● **Work task**
Every line from the one with "Definition propagate (b" to the end of the entries, both included, is to be copied exactly; the other lines stay out.

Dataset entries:
(** Modelled from the spec: the missing match set addressed by match id. *)
Definition find (b : Bracket) (k : Z) : option Match :=
  List.find (fun m => match_id m =? k) b.

(** Modelled from the spec: a mutation of the fields of one match of the
    missing match set. *)
Definition update (b : Bracket) (k : Z) (f : Match -> Match) : Bracket :=
  map (fun m => if match_id m =? k then f m else m) b.

(** Modelled from the spec: the downstream match of the missing record. *)
Definition parentOf (b : Bracket) (m : Match) : option Match :=
  parent_match_id m ≫= find b.

(** Modelled from the spec: the missing propagation step, "writes the
    winner into [parent_match_id]'s [parent_match_slot]"; the final match
    has no parent. *)
Definition propagate (b : Bracket) (m : Match) (e : Z) : Bracket :=
  match parent_match_id m, parent_match_slot m with
  | Some p, Some s => update b p (withSlot s (Entity e))
  | _, _ => b
  end.

(** Modelled from the spec: the missing test "the parent match has itself
    reached decided using that winner as an input to its own decision". *)
Definition parentDecidedOn (b : Bracket) (m : Match) (e : Z) : bool :=
  match parentOf b m, parent_match_slot m with
  | Some pm, Some s => decided pm && bool_decide (slotOf pm s = Entity e)
  | _, _ => false
  end.

(** Modelled from the spec: the missing test "the winner has already
    propagated into a parent match that has itself progressed further". *)
Definition parentProgressed (b : Bracket) (m : Match) : bool :=
  match parentOf b m with
  | Some pm => decided pm
  | None => false
  end.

● **Solution**
Definition propagate (b : Bracket) (m : Match) (e : Z) : Bracket :=
  match parent_match_id m, parent_match_slot m with
  | Some p, Some s => update b p (withSlot s (Entity e))
  | _, _ => b
  end.

(** Modelled from the spec: the missing test "the parent match has itself
    reached decided using that winner as an input to its own decision". *)
Definition parentDecidedOn (b : Bracket) (m : Match) (e : Z) : bool :=
  match parentOf b m, parent_match_slot m with
  | Some pm, Some s => decided pm && bool_decide (slotOf pm s = Entity e)
  | _, _ => false
  end.

(** Modelled from the spec: the missing test "the winner has already
    propagated into a parent match that has itself progressed further". *)
Definition parentProgressed (b : Bracket) (m : Match) : bool :=
  match parentOf b m with
  | Some pm => decided pm
  | None => false
  end.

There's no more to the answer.